Directions: Taking the line with "assert (∀ a la c, kids" as the first and the line with "split; [intros _|by" as the last, set down exactly every line in that range from the entries below, and no more.

Available data:
(* ===== verification/RamfsSpec.v ===== *)
(** The abstract view of a RAM file system: the entries of each directory, and
    what searching, appending and unlinking do to them. *)
From Stdlib Require Import Ascii.
From S2P Require Import Prelude Errno Sync Vfs Kfile Ramfs VfsSpec.

(** * Chains of siblings *)

Section nodes.
Implicit Types ns : gmap Z ramfs_node_t.

Definition sib ns (a : Z) : option Z := sibling <$> ns !! a.
Definition kid ns (a : Z) : option Z := child <$> ns !! a.
Definition nm_of ns (a : Z) : option string := ns !! a ≫= name.
Definition ty ns (a : Z) : option ramfs_ftype_t := type <$> ns !! a.

Fixpoint chain ns (first : Z) (l : list Z) : Prop :=
  match l with
  | [] => first = 0
  | a :: l => first = a ∧ a ≠ 0 ∧ ∃ n, sib ns a = Some n ∧ chain ns n l
  end.

Lemma sib_chain_frame ns ns' f l : chain ns f l → (∀ a, a ∈ l → sib ns' a = sib ns a) → chain ns' f l.
Proof.
  revert f. induction l as [|a l IH]; intros f H Hs; [done|]. destruct H as (-> & H0 & n & Hn & H).
  split_and!; [done|done|]. exists n. split; [rewrite Hs; set_solver|]. apply IH; set_solver.
Qed.
Lemma chain_det ns f l l' : chain ns f l → chain ns f l' → l = l'.
Proof.
  revert f l'. induction l as [|a l IH]; intros f [|a' l'] H H'; simpl in *; [done|naive_solver..|].
  destruct H as (-> & _ & n & Hn & H), H' as (-> & _ & n' & Hn' & H'). simplify_eq. f_equal. by eapply IH.
Qed.
Lemma chain_app ns f l1 l2 : chain ns f (l1 ++ l2) → ∃ g, chain ns g l2.
Proof. revert f. induction l1 as [|a l1 IH]; intros f; simpl; [eauto|]. intros (_ & _ & n & _ & H). by eapply IH. Qed.
Lemma chain_nodup ns f l : chain ns f l → NoDup l.
Proof.
  revert f. induction l as [|a l IH]; intros f H; [constructor|]. constructor.
  - intros (l1 & l2 & ->)%list_elem_of_split. destruct (chain_app ns f (a :: l1) (a :: l2) H) as [g H'].
    assert (f = a) as -> by (by destruct H). assert (g = a) as -> by (by destruct H').
    pose proof (chain_det _ _ _ _ H H') as Heq. apply (f_equal length) in Heq. simpl in Heq. rewrite length_app in Heq. simpl in Heq. lia.
  - destruct H as (_ & _ & n & _ & H). by eapply IH.
Qed.
Lemma chain_elem ns f l a : chain ns f l → a ∈ l → a ≠ 0 ∧ ∃ x, ns !! a = Some x.
Proof.
  revert f. induction l as [|b l IH]; intros f H Ha; [set_solver|]. destruct H as (-> & H0 & n & Hn & H).
  apply elem_of_cons in Ha as [->|Ha]; [|by eapply IH]. split; [done|]. unfold sib in Hn. destruct (ns !! b); [by eexists|done].
Qed.
Lemma chain_length ns f l : chain ns f l → (length l ≤ size ns)%nat.
Proof.
  intros H. rewrite <-size_dom, <-(size_list_to_set (C:=gset Z) _ (chain_nodup _ _ _ H)). apply subseteq_size.
  intros a Ha. rewrite elem_of_list_to_set in Ha. destruct (chain_elem _ _ _ _ H Ha) as (_ & x & ?). apply elem_of_dom. by eexists.
Qed.

(** The end of a chain is set to lead on. *)
Lemma chain_snoc ns f l a b g :
  chain ns f (l ++ [a]) → (∀ c, c ∈ l → sib g c = sib ns c) → sib g a = Some b → b ≠ 0 → sib g b = Some 0 →
  chain g f (l ++ [a; b]).
Proof.
  revert f. induction l as [|c l IH]; intros f H Hl Ha Hb Hg; simpl in *.
  - destruct H as (-> & H0 & n & _ & _). split_and!; [done|done|]. exists b. split; [done|]. split_and!; [done|done|]. by exists 0.
  - destruct H as (-> & H0 & n & Hn & H). split_and!; [done|done|]. exists n. split; [rewrite Hl; set_solver|].
    apply IH; [done|set_solver|done|done|done].
Qed.
(** What comes after [c] is linked to what comes before it. *)
Lemma chain_unlink ns f l a c l2 g n :
  chain ns f (l ++ a :: c :: l2) → (∀ d, d ∈ l ++ l2 → sib g d = sib ns d) → sib ns c = Some n → sib g a = Some n →
  chain g f (l ++ a :: l2).
Proof.
  revert f. induction l as [|d l IH]; intros f H Hl Hc Ha; simpl in *.
  - destruct H as (-> & H0 & m & _ & -> & Hc0 & n' & Hn' & H). simplify_eq. split_and!; [done|done|]. exists n'. split; [done|].
    eapply sib_chain_frame; [done|]. set_solver.
  - destruct H as (-> & H0 & m & Hm & H). split_and!; [done|done|]. exists m. split; [rewrite Hl; set_solver|].
    apply IH; [done|set_solver|done|done].
Qed.

(** The first entry called [want], or 0. *)
Definition entry ns (l : list Z) (want : string) : Z := default 0 (head (filter (λ a, nm_of ns a = Some want) l)).
Lemma entry_cons ns a l want : entry ns (a :: l) want = if decide (nm_of ns a = Some want) then a else entry ns l want.
Proof. unfold entry. rewrite filter_cons. by case_decide. Qed.
Lemma entry_elem ns l want : entry ns l want ≠ 0 → entry ns l want ∈ l ∧ nm_of ns (entry ns l want) = Some want.
Proof. induction l as [|a l IH]; [done|]. rewrite entry_cons. case_decide; set_solver. Qed.
Lemma entry_none ns f l want : chain ns f l → entry ns l want = 0 → ∀ a, a ∈ l → nm_of ns a ≠ Some want.
Proof.
  revert f. induction l as [|b l IH]; intros f H He a Ha; [set_solver|]. rewrite entry_cons in He.
  destruct H as (_ & H0 & n & _ & H). case_decide; [done|]. apply elem_of_cons in Ha as [->|Ha]; [done|]. by eapply IH.
Qed.

(** * The tree *)

(** [kids] gives the entries of every node in order: names are unique in a
    directory, a node is in one directory at most, and only directories have
    entries. *)
Record tree_wf ns (kids : gmap Z (list Z)) : Prop := {
  tw_dom a : is_Some (kids !! a) ↔ is_Some (ns !! a);
  tw_chain a l n : kids !! a = Some l → kid ns a = Some n → chain ns n l;
  tw_names a l c : kids !! a = Some l → c ∈ l → is_Some (nm_of ns c);
  tw_unique a l c d : kids !! a = Some l → c ∈ l → d ∈ l → nm_of ns c = nm_of ns d → c = d;
  tw_parent a b la lb c : kids !! a = Some la → kids !! b = Some lb → c ∈ la → c ∈ lb → a = b;
  tw_leaf a t : ty ns a = Some t → t ≠ RAMFS_DIRECTORY → kids !! a = Some [];
}.

Lemma tree_kids ns kids a x : tree_wf ns kids → ns !! a = Some x → ∃ l, kids !! a = Some l ∧ chain ns (child x) l.
Proof.
  intros W Ha. destruct (proj2 (tw_dom _ _ W a)) as [l Hl]; [by eexists|]. exists l. split; [done|].
  eapply tw_chain; [done|done|]. unfold kid. by rewrite Ha.
Qed.
Lemma tree_elem ns kids a l c : tree_wf ns kids → kids !! a = Some l → c ∈ l → c ≠ 0 ∧ ∃ x n, ns !! c = Some x ∧ name x = Some n.
Proof.
  intros W Ha Hc. destruct (proj1 (tw_dom _ _ W a)) as [x Hx]; [by eexists|].
  assert (chain ns (child x) l) as Hch by (eapply tw_chain; [done|done|unfold kid; by rewrite Hx]).
  destruct (chain_elem _ _ _ _ Hch Hc) as (H0 & y & Hy). destruct (tw_names _ _ W _ _ _ Ha Hc) as [n Hn].
  split; [done|]. exists y, n. split; [done|]. unfold nm_of in Hn. by rewrite Hy in Hn.
Qed.

Lemma ty_Some ns a : is_Some (ty ns a) ↔ is_Some (ns !! a).
Proof. unfold ty. by rewrite fmap_is_Some. Qed.
Lemma kid_Some ns a : is_Some (kid ns a) ↔ is_Some (ns !! a).
Proof. unfold kid. by rewrite fmap_is_Some. Qed.

(** Name and type are the same. *)
Definition same_node ns ns' (a : Z) : Prop := nm_of ns' a = nm_of ns a ∧ ty ns' a = ty ns a.

(** A new entry at the end of directory [d]. *)
Lemma tree_wf_add ns ns' kids d l n nm :
  tree_wf ns kids → kids !! d = Some l → ns !! n = None → ty ns d = Some RAMFS_DIRECTORY → (∀ a, a ∈ l → nm_of ns a ≠ Some nm) →
  (∀ a, a ≠ n → same_node ns ns' a) → nm_of ns' n = Some nm → kid ns' n = Some 0 →
  (∀ a, a ≠ n → a ≠ d → kid ns' a = kid ns a) → (∀ a, a ≠ n → a ∉ l → sib ns' a = sib ns a) →
  (∀ f, kid ns' d = Some f → chain ns' f (l ++ [n])) →
  tree_wf ns' (<[n := []]> (<[d := l ++ [n]]> kids)).
Proof.
  intros W Hd Hn Hty Hnew Hsame Hnm Hkn Hkid Hsib Hch.
  assert (n ≠ d) as Hnd by (intros ->; unfold ty in Hty; by rewrite Hn in Hty).
  assert (∀ a la, kids !! a = Some la → n ∉ la) as Hfree.
  { intros a la Ha Hin. destruct (tree_elem _ _ _ _ _ W Ha Hin) as (_ & x & _ & Hx & _). by rewrite Hn in Hx. }
  assert (∀ a la, <[n := []]> (<[d := l ++ [n]]> kids) !! a = Some la → (a = n ∧ la = []) ∨ (a = d ∧ la = l ++ [n]) ∨
    (a ≠ n ∧ a ≠ d ∧ kids !! a = Some la)) as Hk.
  { intros a la. rewrite lookup_insert_Some, lookup_insert_Some. naive_solver. }
  assert (∀ a la c, kids !! a = Some la → c ∈ la → nm_of ns' c = nm_of ns c) as Hnms.
  { intros a la c Ha Hc. apply Hsame. intros ->. by apply (Hfree _ _ Ha). }
  constructor.
  - intros a. rewrite lookup_insert_is_Some, lookup_insert_is_Some, (tw_dom _ _ W), <-!ty_Some.
    destruct (decide (a = n)) as [->|Ha].
    { split; [intros _|by left]. apply ty_Some, kid_Some. by rewrite Hkn. }
    destruct (Hsame a Ha) as [_ ->]. destruct (decide (a = d)) as [->|]; [rewrite Hty|]; naive_solver.
  - intros a la f [[-> ->]|[[-> ->]|(? & Had & Ha)]]%Hk Hf; [by rewrite Hkn in Hf; simplify_eq|by apply Hch|].
    rewrite Hkid in Hf by done. eapply sib_chain_frame; [by eapply tw_chain|]. intros c Hc. apply Hsib.
    + intros ->. by apply (Hfree _ _ Ha).
    + intros Hcl. apply Had. by eapply (tw_parent _ _ W).
  - intros a la c [[-> ->]|[[-> ->]|(? & Had & Ha)]]%Hk Hc; [set_solver| |rewrite (Hnms _ _ _ Ha Hc); by eapply tw_names].
    apply elem_of_app in Hc as [Hc| ->%list_elem_of_singleton]; [rewrite (Hnms _ _ _ Hd Hc); by eapply tw_names|by rewrite Hnm].
  - intros a la c e [[-> ->]|[[-> ->]|(? & Had & Ha)]]%Hk Hc He; [set_solver| |].
    2:{ rewrite (Hnms _ _ _ Ha Hc), (Hnms _ _ _ Ha He). by eapply tw_unique. }
    apply elem_of_app in Hc as [Hc|Hc]; [|apply list_elem_of_singleton in Hc as ->];
      (apply elem_of_app in He as [He|He]; [|apply list_elem_of_singleton in He as ->]).
    + rewrite (Hnms _ _ _ Hd Hc), (Hnms _ _ _ Hd He). eapply (tw_unique _ _ W); [exact Hd|exact Hc|exact He].
    + rewrite (Hnms _ _ _ Hd Hc), Hnm. intros Heq. by destruct (Hnew c Hc).
    + rewrite (Hnms _ _ _ Hd He), Hnm. intros Heq. by destruct (Hnew e He).
    + reflexivity.
  - intros a b la lb c [[-> ->]|[[-> ->]|(? & Had & Ha)]]%Hk; [by intros _ ?%not_elem_of_nil| |];
      (intros [[-> ->]|[[-> ->]|(? & Hbd & Hb)]]%Hk Hca Hcb; [by apply not_elem_of_nil in Hcb| |]).
    + reflexivity.
    + apply elem_of_app in Hca as [Hc|Hc]; [eapply (tw_parent _ _ W); [exact Hd|exact Hb|exact Hc|exact Hcb]|].
      apply list_elem_of_singleton in Hc as ->. by destruct (Hfree _ _ Hb).
    + apply elem_of_app in Hcb as [Hc|Hc]; [eapply (tw_parent _ _ W); [exact Ha|exact Hd|exact Hca|exact Hc]|].
      apply list_elem_of_singleton in Hc as ->. by destruct (Hfree _ _ Ha).
    + eapply (tw_parent _ _ W); [exact Ha|exact Hb|exact Hca|exact Hcb].
  - intros a t Ht Hne. destruct (decide (a = n)) as [->|Ha]; [apply lookup_insert_eq|]. rewrite lookup_insert_ne by done.
    destruct (Hsame a Ha) as [_ Hta]. rewrite Hta in Ht. destruct (decide (a = d)) as [->|]; [congruence|].
    rewrite lookup_insert_ne by done. by eapply tw_leaf.
Qed.

(** Entry [c] of directory [d] goes. *)
Lemma tree_wf_remove ns ns' kids d l1 c l2 :
  tree_wf ns kids → kids !! d = Some (l1 ++ c :: l2) → kids !! c = Some [] → c ≠ d →
  ns' !! c = None → (∀ a, a ≠ c → same_node ns ns' a) →
  (∀ a, a ≠ c → a ≠ d → kid ns' a = kid ns a) → (∀ a, a ≠ c → a ∉ l1 → sib ns' a = sib ns a) →
  (∀ f, kid ns' d = Some f → chain ns' f (l1 ++ l2)) →
  tree_wf ns' (delete c (<[d := l1 ++ l2]> kids)).
Proof.
  intros W Hd Hc Hcd Hgone Hsame Hkid Hsib Hch.
  assert (∀ a la, delete c (<[d := l1 ++ l2]> kids) !! a = Some la → a ≠ c ∧ ∃ la', kids !! a = Some la' ∧ la ⊆ la' ∧
    ((a = d ∧ la = l1 ++ l2) ∨ (a ≠ d ∧ la' = la))) as Hk.
  { intros a la. rewrite lookup_delete_Some, lookup_insert_Some. intros [Hac [[<- <-]|[Had Ha]]]; (split; [done|]);
      eexists; split_and!; eauto. intros b. rewrite !elem_of_app, elem_of_cons. naive_solver. }
  assert (∀ a la b, delete c (<[d := l1 ++ l2]> kids) !! a = Some la → b ∈ la → b ≠ c) as Hnc.
  { intros a la b Ha Hb ->. destruct (Hk _ _ Ha) as (Hac & la' & Ha' & Hsub & [[-> ->]|[Had <-]]).
    - destruct (proj1 (tw_dom _ _ W d)) as [x Hx]; [by eexists|].
      assert (NoDup (l1 ++ c :: l2)) as Hnd by (eapply chain_nodup, (tw_chain _ _ W d); [done|unfold kid; by rewrite Hx]).
      apply NoDup_app in Hnd as (_ & H12 & [Hc2 _]%NoDup_cons).
      apply elem_of_app in Hb as [Hb|Hb]; [by apply (H12 c); [|left]|done].
    - apply Had. eapply (tw_parent _ _ W); [done|exact Hd|done|set_solver]. }
  constructor.
  - intros a. destruct (decide (a = c)) as [->|Ha].
    + rewrite lookup_delete_eq, Hgone. done.
    + rewrite lookup_delete_ne by done. rewrite lookup_insert_is_Some, (tw_dom _ _ W), <-!ty_Some.
      destruct (Hsame a Ha) as [_ ->]. rewrite ty_Some. destruct (decide (a = d)) as [->|]; [|naive_solver].
      rewrite <-(tw_dom _ _ W), Hd. naive_solver.
  - intros a la f Ha Hf. destruct (Hk _ _ Ha) as (Hac & la' & Ha' & _ & [[-> ->]|[Had ->]]); [by apply Hch|].
    rewrite Hkid in Hf by done. eapply sib_chain_frame; [by eapply tw_chain|]. intros b Hb. apply Hsib; [by eapply Hnc|].
    intros Hbl. apply Had. eapply (tw_parent _ _ W); [exact Ha'|exact Hd|done|set_solver].
  - intros a la b Ha Hb. destruct (Hk _ _ Ha) as (Hac & la' & Ha' & Hsub & _).
    destruct (Hsame b) as [-> _]; [by eapply Hnc|]. eapply tw_names; [done|done|by apply Hsub].
  - intros a la b e Ha Hb He. destruct (Hk _ _ Ha) as (Hac & la' & Ha' & Hsub & _).
    destruct (Hsame b) as [-> _]; [by eapply Hnc|]. destruct (Hsame e) as [-> _]; [by eapply Hnc|].
    eapply tw_unique; [done|done|by apply Hsub|by apply Hsub].
  - intros a b la lb e Ha Hb Hea Heb. destruct (Hk _ _ Ha) as (_ & la' & Ha' & Hsa & _), (Hk _ _ Hb) as (_ & lb' & Hb' & Hsb & _).
    eapply (tw_parent _ _ W); [done|done|by apply Hsa|by apply Hsb].
  - intros a t Ht Hne. destruct (decide (a = c)) as [->|Ha]; [unfold ty in Ht; by rewrite Hgone in Ht|].
    rewrite lookup_delete_ne by done. destruct (Hsame a Ha) as [_ Hta]. rewrite Hta in Ht.
    pose proof (tw_leaf _ _ W _ _ Ht Hne) as Hl. destruct (decide (a = d)) as [->|]; [|by rewrite lookup_insert_ne].
    rewrite Hd in Hl. by destruct l1.
Qed.
End nodes.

Problem solution:
  assert (∀ a la c, kids !! a = Some la → c ∈ la → nm_of ns' c = nm_of ns c) as Hnms.
  { intros a la c Ha Hc. apply Hsame. intros ->. by apply (Hfree _ _ Ha). }
  constructor.
  - intros a. rewrite lookup_insert_is_Some, lookup_insert_is_Some, (tw_dom _ _ W), <-!ty_Some.
    destruct (decide (a = n)) as [->|Ha].
    { split; [intros _|by left]. apply ty_Some, kid_Some. by rewrite Hkn. }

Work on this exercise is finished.